=== Assignment ===
The answer must restate the records below word for word.

-------- Data extract --------

(** * Let'sCode execution engine: strategy router, judge engine, container
    orchestrator and execution controller.

    A shallow embedding of the TypeScript sources
      - packages/shared/src/types.ts
      - packages/backend/src/execution/strategy-router.ts
      - packages/backend/src/judge/judge-engine.ts
      - packages/backend/src/execution/server/container-orchestrator.ts
      - packages/backend/src/execution/execution-controller.ts
      - packages/backend/src/database/submission-repository.ts
      - packages/backend/src/queue/submission-queue.ts
      - packages/backend/src/api/api-server.ts
      - packages/backend/src/websocket/websocket-server.ts
    followed by the properties of the specification that are stated on it,
    and by more properties of the code.

    JavaScript strings are sequences of UTF-16 code units, JavaScript numbers
    are binary64 floats, optional fields are options, [Map] objects and the
    SQL table keyed by its primary key are finite maps, and the asynchronous
    methods of the controller run in a state-and-exception monad over the
    state of the outside world (Docker daemon, database, queue, clock). *)

From Stdlib Require Import ZArith NArith List String Ascii Bool Lia.
From Stdlib Require Import FloatClass PrimFloat Uint63 SpecFloat FloatOps FloatAxioms.
From stdpp Require Import gmap.
Import ListNotations.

--------

=== Task output ===
(** * Let'sCode execution engine: strategy router, judge engine, container
    orchestrator and execution controller.

    A shallow embedding of the TypeScript sources
      - packages/shared/src/types.ts
      - packages/backend/src/execution/strategy-router.ts
      - packages/backend/src/judge/judge-engine.ts
      - packages/backend/src/execution/server/container-orchestrator.ts
      - packages/backend/src/execution/execution-controller.ts
      - packages/backend/src/database/submission-repository.ts
      - packages/backend/src/queue/submission-queue.ts
      - packages/backend/src/api/api-server.ts
      - packages/backend/src/websocket/websocket-server.ts
    followed by the properties of the specification that are stated on it,
    and by more properties of the code.

    JavaScript strings are sequences of UTF-16 code units, JavaScript numbers
    are binary64 floats, optional fields are options, [Map] objects and the
    SQL table keyed by its primary key are finite maps, and the asynchronous
    methods of the controller run in a state-and-exception monad over the
    state of the outside world (Docker daemon, database, queue, clock). *)

From Stdlib Require Import ZArith NArith List String Ascii Bool Lia.
From Stdlib Require Import FloatClass PrimFloat Uint63 SpecFloat FloatOps FloatAxioms.
From stdpp Require Import gmap.
Import ListNotations.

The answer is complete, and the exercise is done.